While playing around with WebXR, I thought it would be cool if you could have multiple people viewing the same space at the same time. I figured that there would be two ways of doing that.

The first would be to have each device somehow able to locate and track other devices using its own camera in its own local network. Unfortunately, that makes very big assumptions about the type and power of devices that would be used to run the app, which would defeat the purpose of having a one-size-fits-all solution with WebXR.

The second method would be to have each device share its data in a multiplayer session, while using an AprilTag or some other method of setting a shared spatial anchor between each individual client. Compared to the first method, this has the combined benefits of being much more modular, both in terms of devices and in terms of implementations of shared assets and anchors.

Setting up Netcode for GameObjects

Setting up the initial environment is simple enough. I followed Unity’s Official Documentation and was able to get something simple up and running real quick.

Do note that the initial tutorial only covers the client-server multiplayer setup. That is, a server is spun up, usually as a simulated Unity runtime, which clients can then connect to. The Netcode for GameObjects library abstracts most syncing procedures away using NetworkObjects, while the NetworkManager simplifies setting up the server’s configuration.

This style of server requires a couple of things though. Assuming that this is hosted by another client, then they’d need to connect to some sort of external server that uses NAT punchthrough to allow users to connect to each other. Since that’s extremely involved, especially for a toy example like this, I decided to explore other options.

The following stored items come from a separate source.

(** ** API mode *)

(** [config.APIMode], as far as [Run] reads it. *)
Record api_mode := MkAPIMode {
  am_PathToSpecDB : gostring;
  am_DBVersion : Z;
  am_ModSecurity : ModSecurity;
  am_AllowIPFile : gostring;
  am_AllowIPHeaderName : gostring;
  am_MetricsEnabled : bool;
  am_UnknownParametersDetection : bool;
  am_PassOptionsRequests : bool;
  am_MaxErrorsInResponse : Z;
  am_APIHost : gostring;
  am_SpecificationUpdatePeriod : Z
}.

Record api_services := MkAPIServices {
  as_cfg : api_mode;
  as_disk : disk;
  as_store : @store api_spec;
  as_Handler : option api_App;
  as_metrics : PrometheusMetrics;
  as_health : @store api_spec → Cmd unit;
  as_isTLS : bool;
  as_updater : option (updater (World := disk) (Store := @store api_spec) (Serving := gmap Z api_spec * @store api_spec))
}.

(** The handler of errors of the server: the response, and what is counted. *)
Definition api_ErrorHandler : Cmd unit :=
  log (LogError "request processing error") ;;; ctx_Error [] 500.
Definition api_ErrorHandler_counts (p : PrometheusMetrics) (c : collectors) : collectors :=
  IncErrorTypeCounter p "request processing error" 0 (IncHTTPRequestTotalCountOnly p 0 500 c).
Lemma visited_states_valid_witness :
  initialState ∈ visitedStates newSolution ∨
  (isValid initialState = true ∧ withinTotals initialState).
Proof.
  apply (visited_states_valid 33 newSolution solver withinTotals_initial
           solver_run initialState).
  apply (bool_decide_unpack _). by vm_compute.
Defined.

(** X16: the search is exhaustive: started in a valid state with an
    empty visited set, a returning call has visited every state that a
    path of legal moves through valid states reaches from the current
    state without passing through a success state on the way. *)
Theorem search_exhaustive (fuel : nat) (sol sol' : Solution) (ms : list Move) :
  withinTotals (currentState_ sol) → isValid (currentState_ sol) = true →
  visitedStates sol = ∅ → backtrack fuel sol = Some sol' →
  legalPath (currentState_ sol) ms →
  (∀ k, (k < length ms)%nat →
        isSuccess (replay (currentState_ sol) (take k ms)) = false) →
  replay (currentState_ sol) ms ∈ visitedStates sol'.
Proof.
  intros Hin Hvalid Hempty Hrun.
  destruct (backtrack_returns fuel sol sol' Hin Hrun) as [_ Hstart].
  destruct (backtrack_explores fuel sol sol' Hin Hrun) as [Hexp _].
  rewrite Hempty in Hexp.
  induction ms as [| m ms IH] using rev_ind; intros Hpath Hgoal.
  { by apply Hstart. }
  rewrite replay_snoc.
  assert (Hpre : legalPath (currentState_ sol) ms ∧
                 legalMove (replay (currentState_ sol) ms) m ∧
                 isValid (applyMove m (replay (currentState_ sol) ms)) = true).
  { clear -Hpath. revert Hpath. generalize (currentState_ sol).
    induction ms as [| m' ms IH]; intros s; cbn.
    - tauto.
    - intros (? & ? & Hp). apply IH in Hp. tauto. }
  destruct Hpre as (Hp & Hm & Hv).
  rewrite length_app in Hgoal. cbn [length] in Hgoal.
  apply (Hexp (replay (currentState_ sol) ms)).
  - apply IH; [done |]. intros k Hk.
    specialize (Hgoal k ltac:(lia)). by rewrite take_app_le in Hgoal by lia.
  - apply not_elem_of_empty.
  - specialize (Hgoal (length ms) ltac:(lia)).
    by rewrite take_app_length in Hgoal.
  - by apply successors_spec.
Qed.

Distributed Authority Network Topology

Unity thankfully provides a solution to getting around these problems by providing relay servers and a lobby system through Unity Cloud. Since for this toy project, I wasn’t particularly concerned about anticheat, I decided to use a distributed authority topology, rather than a client-host or server hosted solution.

The distributed authority topology basically implements everything that I talked about in the previous paragraph. It has one caveat in that sessions are hosted client-side, meaning things like input verification become much more difficult for cases such as anticheat compared to self-hosted solutions. On the other hand, it provides a ready made solution to allow clients to connect to Unity’s central service for the initial sync and eventual transfer of data regarding client states.

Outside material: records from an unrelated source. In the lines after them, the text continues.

(** X23. For a non-empty query, [_build_query] raises exactly when the
    temporal value ([as_of], else [moniker_version]) is truthy and not a
    string, for instance a system change number given as a JSON number:
    the error is the [AttributeError] of the missing [isdigit]. In every
    other case it returns a query. *)
Theorem build_query_temporal_type (q : string) (params : pydict) :
  q <> "" ->
  let v := py_or (dict_get params "as_of")
                 (dict_get params "moniker_version") in
  (truthy v = true -> is_str v = false ->
   build_query (Some q) params
   = Raise (OtherError "AttributeError"
              ("'" ++ py_type v ++ "' object has no attribute 'isdigit'")))
  /\ (truthy v = false \/ is_str v = true ->
      exists q1, build_query (Some q) params = Ok (Some q1)).
Proof.
  intros Hne v. unfold build_query.
  destruct q as [|c q]; [now destruct Hne |]. fold v. split.
  - intros Ht Hs. rewrite Ht. unfold _inject_flashback.
    destruct v; try reflexivity. discriminate Hs.
  - intros [Ht|Hs].
    + rewrite Ht. eauto.
    + destruct (truthy v); [| eauto].
      destruct v; try discriminate Hs. unfold _inject_flashback.
      destruct (find " FROM " (upper (String c q))); eauto.
Qed.

Lemma build_query_temporal_type_witness :
  build_query (Some "SELECT * FROM t") [("as_of", PInt 12345)]
  = Raise (OtherError "AttributeError"
             "'int' object has no attribute 'isdigit'").
Proof.
  apply (proj1 (build_query_temporal_type "SELECT * FROM t"
                  [("as_of", PInt 12345)] ltac:(discriminate)));
    reflexivity.
Defined.

End FilterFacts.

(** ** Where the Oracle adapter's passes insert *)

Section InsertionFacts.
Import Exn PyVal PyStr Oracle.
Local Open Scope string_scope.

Lemma take_drop n s : take n s ++ drop n s = s.
Proof.
  revert s. induction n as [|n IH]; intros s; [reflexivity |].
  destruct s as [|a s]; [reflexivity |]. cbn. now rewrite IH.
Qed.

Lemma take_add n k s : take (n + k) s = take n s ++ take k (drop n s).
Proof.
  revert s. induction n as [|n IH]; intros s; [reflexivity |].
  destruct s as [|a s]; cbn; [now destruct k | now rewrite IH].
Qed.


Lemma upper_take n s : upper (take n s) = take n (upper s).
Proof.
  revert s. induction n as [|n IH]; intros s; [reflexivity |].
  destruct s as [|a s]; cbn; [reflexivity | now rewrite IH].
Qed.


Lemma upper_length s : String.length (upper s) = String.length s.
Proof. induction s as [|a s IH]; cbn; [reflexivity | now rewrite IH]. Qed.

The official guide for setting it up can be found here. Note that Unity charges for connections beyond a certain limit, either in terms of bandwidth consumption or concurrent users. You can check the Unity Cloud website for your current usage.

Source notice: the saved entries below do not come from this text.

(** * The secure-QR container decoder of [app.py]

    A shallow embedding of [decode_secure_qr] (app.py, lines 34-102): the part
    of the function that works on the [decompressed] byte buffer.  The two
    steps before it (base-10 string to bytes, zlib inflation) are library
    calls whose result is the buffer taken here as the input.

    Python values are modelled as follows:
    - [bytes]            as [list byte];
    - [int]              as [Z] (offsets included: [tail_start] can be negative);
    - [str]              as [string]: after an ISO-8859-1 decoding every code
                         point is below 256, one [ascii] per character;
    - [dict] of [str]    as [gmap string string];
    - a raised exception as a constructor of [decode_error]. *)

From Stdlib Require Import ZArith NArith List Lia.
From Stdlib.Strings Require Import String Ascii Byte.
From stdpp Require Import base option list gmap strings fin_maps sorting relations.

Local Open Scope Z_scope.

(** ** Python primitives *)

(** [s[start:stop]]: each bound is adjusted as CPython's
    [PySlice_AdjustIndices] does for a step of 1: a negative bound counts from
    the end and is clamped to 0, any other bound is clamped to the length;
    the slice is empty when the adjusted stop is not after the adjusted start.
    Slicing never raises. *)
Definition adjust_index (i len : Z) : Z :=
  if i <? 0 then Z.max (i + len) 0 else Z.min i len.

Definition py_slice {A : Type} (s : list A) (start stop : Z) : list A :=
  let n := Z.of_nat (length s) in
  let a := adjust_index start n in
  let b := adjust_index stop n in
  take (Z.to_nat (b - a)) (drop (Z.to_nat a) s).

(** [bs.decode("ISO-8859-1")]: byte [n] becomes code point [n]; it cannot fail. *)
Definition latin1_decode (bs : list byte) : string := string_of_list_byte bs.

(** [bs.hex()]: two lowercase hexadecimal digits per byte. *)
Definition hex_digits : list ascii := list_ascii_of_string "0123456789abcdef".

Definition hex_digit (n : N) : ascii := nth (N.to_nat n) hex_digits "0"%char.

Fixpoint py_hex (bs : list byte) : string :=
  match bs with
  | [] => EmptyString
  | b :: rest =>
      String (hex_digit (Byte.to_N b / 16))
        (String (hex_digit (Byte.to_N b mod 16)) (py_hex rest))
  end.

(** [base64.b64encode(bs).decode('utf-8')]: three bytes give four characters
    of the standard alphabet, the last group is padded with [=]; there is no
    line break. *)
Definition b64_alphabet : list ascii :=
  list_ascii_of_string
    "ABCDEFGHIJKLMNOPQRSTUVWXYZabcdefghijklmnopqrstuvwxyz0123456789+/".

Definition b64_char (n : N) : ascii := nth (N.to_nat n) b64_alphabet "="%char.

Fixpoint b64encode (bs : list byte) : string :=
  match bs with
  | [] => EmptyString
  | [a] =>
      let n := (Byte.to_N a * 65536)%N in
      String (b64_char (n / 262144))
        (String (b64_char (n / 4096 mod 64)) "==")
  | [a; b] =>
      let n := (Byte.to_N a * 65536 + Byte.to_N b * 256)%N in
      String (b64_char (n / 262144))
        (String (b64_char (n / 4096 mod 64))
           (String (b64_char (n / 64 mod 64)) "="))
  | a :: b :: c :: rest =>
      let n := (Byte.to_N a * 65536 + Byte.to_N b * 256 + Byte.to_N c)%N in
      String (b64_char (n / 262144))
        (String (b64_char (n / 4096 mod 64))
           (String (b64_char (n / 64 mod 64))
              (String (b64_char (n mod 64)) (b64encode rest))))
  end.

(** [int(s)] for a string of code points below 256, after CPython's
    [PyLong_FromUnicodeObject] and [PyLong_FromString] in base 10: white space
    around the literal is skipped (the ASCII white space, and U+0085 and
    U+00A0, which are turned into a space first), one sign is allowed, then
    decimal digits with single underscores between them.  [None] stands for
    the [ValueError]. *)
Definition is_space (c : ascii) : bool :=
  let n := N_of_ascii c in
  ((9 <=? n) && (n <=? 13) || (n =? 32) || (n =? 133) || (n =? 160))%N.

Definition digit_value (c : ascii) : option Z :=
  let n := N_of_ascii c in
  if ((48 <=? n) && (n <=? 57))%N then Some (Z.of_N n - 48) else None.

Definition is_underscore (c : ascii) : bool := (N_of_ascii c =? 95)%N.

Fixpoint skip_spaces (s : list ascii) : list ascii :=
  match s with
  | [] => []
  | c :: rest => if is_space c then skip_spaces rest else s
  end.

(** The digits of the literal: the value read so far, the number of digits
    (underscores are not counted) and what follows the literal. *)
Fixpoint scan_digits (s : list ascii) (prev_underscore : bool) (acc : Z)
    (digits : nat) : option (Z * nat * list ascii) :=
  match s with
  | [] => if prev_underscore then None else Some (acc, digits, [])
  | c :: rest =>
      match digit_value c with
      | Some d => scan_digits rest false (10 * acc + d) (S digits)
      | None =>
          if is_underscore c then
            if prev_underscore then None else scan_digits rest true acc digits
          else if prev_underscore then None
          else Some (acc, digits, s)
      end
  end.

(** [sys.get_int_max_str_digits()], CPython's default. *)
Definition int_max_str_digits : nat := 4300.

Definition py_int (s : string) : option Z :=
  let s1 := skip_spaces (list_ascii_of_string s) in
  let '(sign, s2) :=
    match s1 with
    | c :: rest =>
        if (N_of_ascii c =? 43)%N then (1, rest)
        else if (N_of_ascii c =? 45)%N then (-1, rest)
        else (1, s1)
    | [] => (1, s1)
    end in
  match s2 with
  | [] => None
  | c :: _ =>
      if is_underscore c then None
      else
        match scan_digits s2 false 0 0 with
        | None => None
        | Some (v, digits, rest) =>
            if (digits =? 0)%nat then None
            else
              match skip_spaces rest with
              | [] => if (int_max_str_digits <? digits)%nat then None
                      else Some (sign * v)
              | _ :: _ => None
              end
        end
  end.

(** [dict(pairs)]: the pairs are inserted from left to right, so a later
    value replaces an earlier one under the same key. *)
Definition py_dict (pairs : list (string * string)) : gmap string string :=
  foldl (fun d kv => <[kv.1 := kv.2]> d) ∅ pairs.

Implementation wise, the documentation doesn’t state that you need to use a DistributedAuthorityTransport, rather than a Unity Transport component in the Network Manager game object. Specific to WebGL, a few other things need to be done. WebGL does not support Unity Transport over UDP and requires you to use Web Sockets, which can be activated in the DistributedAuthorityTransport component.

Secondly, the guide uses the Unity Multiplayer Services Package. As of version 1.0.0-pre.1, the package has the use of DTLS (datagram TLS) hardcoded into all of its connection methods. Instead, we want to use WSS (secure WebSocket), since DTLS is not supported in WebGL as of Unity 6000.0.9f1. Some light documentation on that can be found here.

To fix that issue, I went with the hacky solution of modifying the package files directly, which is not at all best practice, but proved significantly easier than rewriting large sections of the Multiplayer utilities library. The file found in Runtime/Multiplayer/Modules/Connection/ConnectionModule.cs controls the initial network configuration in any calls to DaHandler.GetRelaySeverData. Simply change the value from MPConstants.DTLS to the string "wss".

Additionally, WebGL does not allow users to use multithreaded async. One particular section of code does that in the Multiplayer library, when waiting for a join code after establishing a lobby. Check the file Runtime/DistributedAuthority/ErrorMitigation/RetryPolicy.cs, and look for references to Task.Delay, and replace these with the equivalent UnityEngine.Awaitable.WaitForSecondsAsync(delayTime).

With all that done, I was able to get a simple multiplayer demo working, linked here.

Next Steps

Now that I have a simple demo working in WebGL, I can begin working this into my WebXR app to get multiplayer sessions working.

One big weakness of this implementation is that it requires Unity Cloud to work. I could look into using other multiplayer implementations like Proton, or preferably Promul, which work well with Unity libraries but would potentially allow me to self-host the central service as well.